Segment Start: Data in this exercise
(** A match of the default pattern does not reach the next line that
    starts with an underscore. *)
Lemma default_match_stops_before_line (t : text) i' i p2 p3 b d5 dj :
  PreShape t i' p2 p3 → p3 + 1 < b → all_in CAny t (p3 + 1) b →
  TailShape t b d5 dj →
  i' < i → t !! (i - 1) = Some NEWLINE → t !! i = Some 95%N →
  b + 1 + dj < i.
Proof.
  intros (_ & Hlit & Hp2 & Hs1 & Heq & Hp3 & Hs2 & Hq) Hb Hany
         (Hq' & Hs3 & Hrest & Heol) Hi Hnl Hus.
  assert (¬ (i' ≤ i - 1 < i' + 11)) as E0.
  { intros Hin. specialize (Hlit (i - 1 - i') ltac:(lia)).
    replace (i' + (i - 1 - i')) with (i - 1) in Hlit by lia.
    rewrite Hnl in Hlit. symmetry in Hlit.
    by apply VERSION_NAME_no_newline in Hlit. }
  pose proof (all_in_elsewhere CSpace _ _ _ _ _ Hus eq_refl Hs1) as E1.
  pose proof (char_at_elsewhere (CLit EQUALS) _ _ _ _ Hus eq_refl Heq) as E2.
  pose proof (char_at_elsewhere (CLit EQUALS) _ _ _ _ Hnl eq_refl Heq) as E3.
  pose proof (all_in_elsewhere CSpace _ _ _ _ _ Hus eq_refl Hs2) as E4.
  pose proof (char_at_elsewhere QUOTES _ _ _ _ Hus eq_refl Hq) as E5.
  pose proof (char_at_elsewhere QUOTES _ _ _ _ Hnl eq_refl Hq) as E6.
  pose proof (all_in_elsewhere CAny _ _ _ _ _ Hnl eq_refl Hany) as E7.
  pose proof (char_at_elsewhere QUOTES _ _ _ _ Hus eq_refl Hq') as E8.
  pose proof (char_at_elsewhere QUOTES _ _ _ _ Hnl eq_refl Hq') as E9.
  pose proof (all_in_elsewhere CSpace _ _ _ _ _ Hus eq_refl Hs3) as E10.
  assert (b + 1 + dj ≠ i) as E11.
  { intros Hj. rewrite Hj in Heol. apply at_eol_true_iff in Heol as [He|He].
    - unfold char in *. rewrite Hus in He. done.
    - apply lookup_lt_Some in Hus. unfold char in *. lia. }
  destruct Hrest as [->|(Hh & Hdj & Hany2)]; [lia|].
  pose proof (char_at_elsewhere (CLit HASH) _ _ _ _ Hus eq_refl Hh) as E12.
  pose proof (char_at_elsewhere (CLit HASH) _ _ _ _ Hnl eq_refl Hh) as E13.
  pose proof (all_in_elsewhere CAny _ _ _ _ _ Hnl eq_refl Hany2) as E14.
  lia.
Qed.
Segment End: Data in this exercise
● **Required action**
Would you transcribe the entries above exactly as they appear?

● **Written reply**
(** A match of the default pattern does not reach the next line that
    starts with an underscore. *)
Lemma default_match_stops_before_line (t : text) i' i p2 p3 b d5 dj :
  PreShape t i' p2 p3 → p3 + 1 < b → all_in CAny t (p3 + 1) b →
  TailShape t b d5 dj →
  i' < i → t !! (i - 1) = Some NEWLINE → t !! i = Some 95%N →
  b + 1 + dj < i.
Proof.
  intros (_ & Hlit & Hp2 & Hs1 & Heq & Hp3 & Hs2 & Hq) Hb Hany
         (Hq' & Hs3 & Hrest & Heol) Hi Hnl Hus.
  assert (¬ (i' ≤ i - 1 < i' + 11)) as E0.
  { intros Hin. specialize (Hlit (i - 1 - i') ltac:(lia)).
    replace (i' + (i - 1 - i')) with (i - 1) in Hlit by lia.
    rewrite Hnl in Hlit. symmetry in Hlit.
    by apply VERSION_NAME_no_newline in Hlit. }
  pose proof (all_in_elsewhere CSpace _ _ _ _ _ Hus eq_refl Hs1) as E1.
  pose proof (char_at_elsewhere (CLit EQUALS) _ _ _ _ Hus eq_refl Heq) as E2.
  pose proof (char_at_elsewhere (CLit EQUALS) _ _ _ _ Hnl eq_refl Heq) as E3.
  pose proof (all_in_elsewhere CSpace _ _ _ _ _ Hus eq_refl Hs2) as E4.
  pose proof (char_at_elsewhere QUOTES _ _ _ _ Hus eq_refl Hq) as E5.
  pose proof (char_at_elsewhere QUOTES _ _ _ _ Hnl eq_refl Hq) as E6.
  pose proof (all_in_elsewhere CAny _ _ _ _ _ Hnl eq_refl Hany) as E7.
  pose proof (char_at_elsewhere QUOTES _ _ _ _ Hus eq_refl Hq') as E8.
  pose proof (char_at_elsewhere QUOTES _ _ _ _ Hnl eq_refl Hq') as E9.
  pose proof (all_in_elsewhere CSpace _ _ _ _ _ Hus eq_refl Hs3) as E10.
  assert (b + 1 + dj ≠ i) as E11.
  { intros Hj. rewrite Hj in Heol. apply at_eol_true_iff in Heol as [He|He].
    - unfold char in *. rewrite Hus in He. done.
    - apply lookup_lt_Some in Hus. unfold char in *. lia. }
  destruct Hrest as [->|(Hh & Hdj & Hany2)]; [lia|].
  pose proof (char_at_elsewhere (CLit HASH) _ _ _ _ Hus eq_refl Hh) as E12.
  pose proof (char_at_elsewhere (CLit HASH) _ _ _ _ Hnl eq_refl Hh) as E13.
  pose proof (all_in_elsewhere CAny _ _ _ _ _ Hnl eq_refl Hany2) as E14.
  lia.
Qed.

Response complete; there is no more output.